Companies like OPay and Moniepoint have built extensive distribution networks by embedding themselves within this informal economy. With millions of terminals deployed, they have something many startups struggle to build: physical presence and trust at scale.
This is also why penetration becomes easier once you plug into these networks. You’re not starting from scratch; you’re building on existing relationships. We’re already seeing how this can be extended beyond payments.
Beyond cash in, cash out
In 2024, I had a conversation with Winich Farms’ CEO, Riches Attai, just before the company announced its pre-Series A funding. What stood out to me was how they were using agents to aggregate farm produce. Farmers, many of whom don’t own smartphones, can locate agents via USSD and sell their produce without navigating digital platforms.
Another more recent example comes from M-KOPA, which uses agents extensively in its smartphone financing operations. These agents don’t just sell devices; they onboard customers, explain repayment structures, and essentially, translate a digital financial product into something people can understand and trust.
We’re seeing similar ideas emerge in other areas. Financial service providers are beginning to explore how agent networks can expand the adoption of pensions, insurance, and other products that have traditionally struggled to gain traction in the informal sector.
But I think we can push this even further.
If agents are, at their core, trusted intermediaries with physical reach, then their role shouldn’t be limited to finance. Take eCommerce, for example. Last-mile delivery remains a challenge in many parts of Nigeria due to poor addressing systems, wonky policies or practices, and logistical constraints. Local agents could serve as pickup and drop-off points, making it easier for people to access goods that might otherwise be out of reach.
Public services are another opportunity. Whether it’s voter registration, national identity enrolment, or even basic government services, agents could function as decentralised access points. We already see a version of this with cybercafés and exam registrations. The difference is that agent networks are far more extensive, structured, and now regulated.
There’s also a strong business case for this shift. Recent policy moves by the Central Bank of Nigeria, such as geotagging POS terminals and restricting agents to a single super agent, will affect how the ecosystem operates. These changes are set to tighten margins and force operators to rethink their models.

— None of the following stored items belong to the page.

(** C28: whatever entries a table has, reading it never leaves the kernel's
    arrays: the result is TRUE with well-formed tables, with one entry of
    [mp_irqs] per interrupt source, or the kernel halts; and it halts exactly
    when the table has 1024 interrupt sources or more. *)
Theorem mp_tables_bounded str isa pci pcmp mem mpc spec lapic es st :
  table_at str isa pci pcmp mem mpc spec lapic es -> spec = 1 \/ spec = 4 -> 0 < lapic < 2 ^ 32 ->
  tables_ok st -> mp_irq_entries (irqs st) = 0 ->
  (sources es < 1024 -> exists st', smp_read_mpc str isa pci pcmp mem mpc st = Ret (CAOS_TRUE, st') /\
     tables_ok st' /\ mp_irq_entries (irqs st') = sources es) /\
  (1024 <= sources es -> smp_read_mpc str isa pci pcmp mem mpc st = Halted).
Proof.
  intros Ht Hspec Hl [H1 H2 H3 H4 H5] Hz.
  rewrite (smp_read_mpc_spec str isa pci pcmp mem mpc spec lapic es) by done.
  assert (Hst : tables_ok (with_lapic lapic st)) by by split.
  pose proof (apply_entries_ok es _ Hst (ta_entries _ _ _ _ _ _ _ _ _ Ht)) as Ha.
  cbn [irqs with_lapic] in Ha. rewrite Hz, Z.add_0_l in Ha. split; intros Hs.
  - rewrite (proj2 (Z.ltb_lt _ _)) in Ha by lia. destruct Ha as (st' & -> & Hok & Hn).
    exists st'. done.
  - rewrite (proj2 (Z.ltb_ge _ _)) in Ha by lia. by rewrite Ha.
Qed.

(** When the boot processor is the first enabled one and the only one
    marked, as the specification demands, the first [NR_CPUS] enabled
    processors get the logical numbers 0 and 1 in the order of the table, both
    tables of APIC numbers hold them, [cpu_present_map] has their bits, and
    [boot_cpu_id] is the first one's. *)
Theorem processors_enumerated str isa pci pcmp mem mpc spec lapic es st a rest :
  table_at str isa pci pcmp mem mpc spec lapic es -> spec = 1 \/ spec = 4 -> 0 < lapic < 2 ^ 32 ->
  tables_ok st -> mp_irq_entries (irqs st) = 0 -> sources es < 1024 -> num_processors (cpus st) = 0 ->
  enabled es = (a, true) :: map (fun x => (x, false)) rest ->
  exists st', smp_read_mpc str isa pci pcmp mem mpc st = Ret (CAOS_TRUE, st') /\
    cpus_hold (a :: rest) (cpus st') /\ boot_cpu_id (cpus st') = a.
Proof.
  intros Ht Hspec Hl [H1 H2 H3 H4 H5] Hz Hs Hn He.
  rewrite (smp_read_mpc_spec str isa pci pcmp mem mpc spec lapic es) by done.
  assert (Hst : tables_ok (with_lapic lapic st)) by by split.
  pose proof (apply_entries_ok es _ Hst (ta_entries _ _ _ _ _ _ _ _ _ Ht)) as Ha.
  cbn [irqs with_lapic] in Ha. rewrite Hz, Z.add_0_l, (proj2 (Z.ltb_lt _ _)) in Ha by lia.
  destruct Ha as (st' & E & _ & _). exists st'. split; [by rewrite E|].
  assert (Hh : cpus_hold [] (cpus (with_lapic lapic st))).
  { destruct H1 as [Hb Hx]. destruct H2 as [[_ Hm]|[[Hm _]|[Hm _]]]; [|lia..].
    split_and!; try done. intros i Hi. simpl in Hi. lia. }
  assert (Hfst : map fst (map (fun x : Z => (x, false)) rest) = rest /\
    map snd (map (fun x : Z => (x, false)) rest) = map (fun _ => false) (map (fun x : Z => (x, false)) rest)).
  { clear. induction rest as [|x rest [IH1 IH2]]; simpl; [done|]. by rewrite IH1, IH2. }
  destruct Hfst as [Hf1 Hf2].
  destruct (apply_entries_enumerate es [] _ st' Hh E) as [Hc Hb].
  { rewrite decide_True by done. rewrite He. cbn [map snd]. by rewrite Hf2. }
  rewrite decide_True in Hb by done. rewrite He in Hc, Hb. split; [|done].
  cbn [map fst app] in Hc. by rewrite Hf1 in Hc.
Qed.

(** [smp_scan_config] finds the floating pointer structure in the first
    16-byte paragraph of the area that has its magic number, a length of one
    paragraph and version 1 or 4, and answers FALSE when no paragraph does. *)
Theorem scan_finds_first base (n : nat) mem st :
  Z.of_nat n * 16 < 2 ^ 64 -> mapped mem (__va base) (16 * Z.of_nat n) ->
  (exists k, (k < n)%nat /\ floating_at mem (__va base + 16 * Z.of_nat k) /\
     (forall j, (j < k)%nat -> ~ floating_at mem (__va base + 16 * Z.of_nat j)) /\
     smp_scan_config base (16 * Z.of_nat n) mem st
     = Ret (CAOS_TRUE, with_mpf (__va base + 16 * Z.of_nat k) st)) \/
  ((forall j, (j < n)%nat -> ~ floating_at mem (__va base + 16 * Z.of_nat j)) /\
   smp_scan_config base (16 * Z.of_nat n) mem st = Ret (CAOS_FALSE, st)).
Proof.
  intros Hn Hm. unfold smp_scan_config.
  destruct (scan_loop_spec mem (__va base) n (S (Z.to_nat (16 * Z.of_nat n))))
    as [(k & Hk & Hfl & Hlo & ->)|[Hlo ->]]; [lia | done | done | left | right].
  - by exists k.
  - done.
Qed.

(** An entry of a type above 4 is never passed: the [switch] has no case
    for it, so the loop reads it again and again. *)
Theorem unknown_entry_never_ends str isa pci fuel mem mpt count length st t :
  mem !! mpt = Some t -> 4 < t -> count < length ->
  read_entries str isa pci fuel mem mpt count length st = NoFuel.
Proof.
  intros Hm Ht Hc. induction fuel as [|fuel IH]; [done|]. cbn [read_entries].
  rewrite (proj2 (Z.ltb_lt _ _)) by lia. unfold read_entry.
  rewrite (proj2 (load8_Ret _ _ _) Hm). cbn [mbind res_bind].
  unfold MP_PROCESSOR, MP_BUS, MP_IOAPIC, MP_INTSRC, MP_LINTSRC.
  rewrite !(proj2 (Z.eqb_neq t _)) by lia. cbn [mbind res_bind]. by rewrite !Z.add_0_r.
Qed.

(** A table that lists the boot processor after another one loses a
    processor: the other one gets the logical number 0, the boot processor
    takes the number over, and with two processors counted only one is present. *)
Theorem boot_processor_second a b va vb ra rb st :
  tables_ok st -> num_processors (cpus st) = 0 -> cpu_present_map (cpus st) = 0 ->
  exists st', apply_entries [Processor a CPU_ENABLED va ra;
                             Processor b (Z.lor CPU_ENABLED CPU_BOOTPROCESSOR) vb rb] st = Ret st' /\
    num_processors (cpus st') = 2 /\ cpu_present_map (cpus st') = 1 /\
    bios_cpu_apicid (cpus st') !! 0%nat = Some b /\
    bios_cpu_apicid (cpus st') !! 1%nat = bios_cpu_apicid (cpus st) !! 1%nat.
Proof.
  intros [[Hb Hx] _ _ _ _] Hn Hm. cbn [apply_entries apply_entry].
  destruct (bios_cpu_apicid (cpus st)) as [|b0 [|b1 [|]]] eqn:Eb; try discriminate Hb.
  destruct (x86_cpu_to_apicid (cpus st)) as [|x0 [|x1 [|]]] eqn:Ex; try discriminate Hx.
  assert (E : add_processor a CPU_ENABLED (cpus st) = Ret
    {| disabled_cpus := disabled_cpus (cpus st); boot_cpu_id := boot_cpu_id (cpus st);
       num_processors := 1; cpu_present_map := 1; bios_cpu_apicid := [a; b1];
       x86_cpu_to_apicid := [a; x1] |}).
  { unfold add_processor. rewrite Hn, Hm, Eb, Ex. done. }
  rewrite E. cbn [mbind res_bind]. eexists. split; [done|]. done.
Qed.

(** ** Witnesses *)

(** A floating pointer structure at the start of memory, a table behind it at
    0x100, the literals and the stack behind both: the boot processor 4, a
    disabled processor, a processor 6, an ISA bus, a PCI bus, an I/O APIC, an
    interrupt source. *)
Definition sample_entries : list mp_entry :=
  [Processor 4 3 20 (replicate 16 0); Processor 5 0 20 (replicate 16 0);
   Processor 6 1 20 (replicate 16 0);
   Bus 0 [73; 83; 65; 32; 32; 32]; Bus 1 [80; 67; 73; 32; 32; 32];
   IoApic {| io_apicid := 2; io_apicver := 17; io_flags := 1; io_apicaddr := 0xFEC00000 |};
   IntSrc {| is_irqtype := 0; is_irqflag := 0; is_srcbus := 0; is_srcbusirq := 1; is_dstapic := 2;
             is_dstirq := 1 |}].

Definition sample_lapic : Z := 0xFEE00000.

Definition sample_mem : bmem :=
  write_bytes (__va 0) (bytes_le 4 SMP_MAGIC_IDENT ++ bytes_le 4 0x100 ++ [1; 4; 0; 0; 0; 0; 0; 0])
  (write_bytes (__va 0x100)
     (table_header 4 0 sample_lapic (44 + table_size sample_entries) (replicate 28 32) (replicate 4 0)
      ++ concat (encode_entry <$> sample_entries))
  (write_bytes (__va 0x1000) (ISA ++ [0])
  (write_bytes (__va 0x1010) (PCI ++ [0])
  (write_bytes (__va 0x1020) PCMP
  (write_bytes (__va 0x2000) (replicate 7 0) ∅))))).

Definition sample_read := smp_read_mpc (__va 0x2000) (__va 0x1000) (__va 0x1010) (__va 0x1020) sample_mem (__va 0x100).

Definition boot_tables : mp_state :=
  {| smp_found_config := 0; mp_lapic_addr := 0; mpf_found := 0;
     cpus := {| disabled_cpus := 0; boot_cpu_id := 0; num_processors := 0; cpu_present_map := 0;
                bios_cpu_apicid := [255; 255]; x86_cpu_to_apicid := [255; 255] |};
     buses := {| mp_current_pci_id := 0; mp_bus_not_pci := ∅;
                 mp_bus_id_to_pci_bus := replicate 256 (u64 (- 1)) |};
     apics := {| nr_ioapics := 0; mp_ioapics := [] |};
     irqs := {| mp_irq_entries := 0; mp_irqs := [] |} |}.

Lemma sample_table_at :
  table_at (__va 0x2000) (__va 0x1000) (__va 0x1010) (__va 0x1020) sample_mem (__va 0x100) 4
    sample_lapic sample_entries.
Proof.
  split.
  - split.
    + intros x Hx. change (__va 8192) with 0xFFFF800000002000 in Hx.
      assert (Hd : x = 0xFFFF800000002000 \/ x = 0xFFFF800000002001 \/ x = 0xFFFF800000002002 \/
        x = 0xFFFF800000002003 \/ x = 0xFFFF800000002004 \/ x = 0xFFFF800000002005 \/
        x = 0xFFFF800000002006) by lia.
      repeat (destruct Hd as [->|Hd]; [by exists 0; vm_compute|]). subst x. by exists 0; vm_compute.
    + split; [by vm_compute | repeat constructor; lia].
    + split; [by vm_compute | repeat constructor; lia].
    + by vm_compute.
    + vm_compute. left. discriminate.
    + vm_compute. left. discriminate.
  - exists 0, (replicate 28 32), (replicate 4 0). split; [done|]. split; [done|]. by vm_compute.
  - assert (Hr : Forall (fun e => Forall (fun b => 0 <= b /\ b < 256) (encode_entry e)) sample_entries)
      by (apply (bool_decide_unpack _); vm_compute; done).
    unfold sample_entries in *. repeat (apply Forall_cons in Hr as [? Hr]).
    repeat (apply Forall_cons_2; [split; [done|] |]); [by vm_compute || (simpl; lia) ..|].
    apply Forall_nil_2.
  - vm_compute. reflexivity.
  - vm_compute. left. discriminate.
Qed.

Lemma reset_tables_ok : tables_ok (reset_tables boot_tables).
Proof.
  split; cbn; try done; by left.
Qed.

Lemma mp_spec_init_reads_table_witness :
  mp_spec_init (__va 0x2000) (__va 0x1000) (__va 0x1010) (__va 0x1020) sample_mem boot_tables
  = apply_entries sample_entries
      (with_lapic sample_lapic (reset_tables (with_mpf (__va 0) boot_tables))).
Proof.
  apply (mp_spec_init_reads_table _ _ _ _ _ _ (with_mpf (__va 0) boot_tables) 0x100 4).
  - vm_compute. reflexivity.
  - vm_compute. reflexivity.
  - vm_compute. reflexivity.
  - lia.
  - exact sample_table_at.
  - right. reflexivity.
  - split; reflexivity.
Defined.

Lemma mp_tables_bounded_witness :
  exists st', sample_read (reset_tables boot_tables) = Ret (CAOS_TRUE, st') /\ tables_ok st' /\
    mp_irq_entries (irqs st') = 1.
Proof.
  apply (mp_tables_bounded _ _ _ _ _ _ 4 sample_lapic sample_entries (reset_tables boot_tables)
    sample_table_at).
  - right. reflexivity.
  - split; reflexivity.
  - exact reset_tables_ok.
  - reflexivity.
  - reflexivity.
Defined.

Lemma processors_enumerated_witness :
  exists st', sample_read (reset_tables boot_tables) = Ret (CAOS_TRUE, st') /\
    cpus_hold [4; 6] (cpus st') /\ boot_cpu_id (cpus st') = 4.
Proof.
  apply (processors_enumerated _ _ _ _ _ _ 4 sample_lapic sample_entries (reset_tables boot_tables)
    4 [6] sample_table_at).
  - right. reflexivity.
  - split; reflexivity.
  - exact reset_tables_ok.
  - reflexivity.
  - reflexivity.
  - reflexivity.
  - reflexivity.
Defined.

Lemma scan_finds_first_witness :
  exists r, smp_scan_config 0 16 sample_mem boot_tables = Ret r.
Proof.
  destruct (scan_finds_first 0 1 sample_mem boot_tables)
    as [(k & _ & _ & _ & E)|[_ E]].
  - reflexivity.
  - intros x Hx.
    apply (bytes_at_mapped sample_mem (__va 0)
      (bytes_le 4 SMP_MAGIC_IDENT ++ bytes_le 4 0x100 ++ [1; 4; 0; 0; 0; 0; 0; 0])).
    + apply bytes_at_written.
    + exact Hx.
  - eexists. exact E.
  - eexists. exact E.
Defined.

Lemma unknown_entry_never_ends_witness :
  read_entries 0 0 0 1000 {[200 := 5]} 200 44 50 boot_tables = NoFuel.
Proof. apply (unknown_entry_never_ends 0 0 0 1000 {[200 := 5]} 200 44 50 boot_tables 5); reflexivity. Defined.

Lemma boot_processor_second_witness :
  exists st', apply_entries [Processor 7 CPU_ENABLED 20 [];
                             Processor 9 (Z.lor CPU_ENABLED CPU_BOOTPROCESSOR) 20 []] (reset_tables boot_tables) = Ret st' /\
    num_processors (cpus st') = 2 /\ cpu_present_map (cpus st') = 1 /\
    bios_cpu_apicid (cpus st') !! 0%nat = Some 9 /\
    bios_cpu_apicid (cpus st') !! 1%nat = Some 255.
Proof.
  apply (boot_processor_second 7 9 20 20 [] [] (reset_tables boot_tables)
    reset_tables_ok); reflexivity.
Defined.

For agents themselves, many of whom are small business owners, this creates pressure. Some rely on transaction fees as supplementary income; others depend on it entirely. Expanding the range of services they offer is, therefore, a survival strategy.
So what does the future look like?
First, other service providers need to start seeing agents not just as payment endpoints but as distribution infrastructure. The value is not in the terminal but in the network. Fintechs understand this, and other tech-enabled businesses need to catch on quickly.
Second, products designed for the informal sector should be built with agents in mind from the start. If an agent cannot explain it, onboard a user, or support basic troubleshooting, adoption will likely suffer.
Third, there’s a need for more deliberate partnerships across industries. Agriculture, healthcare, insurance, logistics, and even government services can all plug into existing agent networks rather than build parallel systems.
Finally, there’s a trust layer that shouldn’t be underestimated. In many communities, especially rural communities, the agent is not just a service provider; they are a known face. That trust, built over years, is something technology alone cannot replicate at scale.
POS agents have served the financial services sector; now they must evolve into something more powerful — a decentralised, human infrastructure layer capable of delivering services to the last mile in ways that apps alone cannot.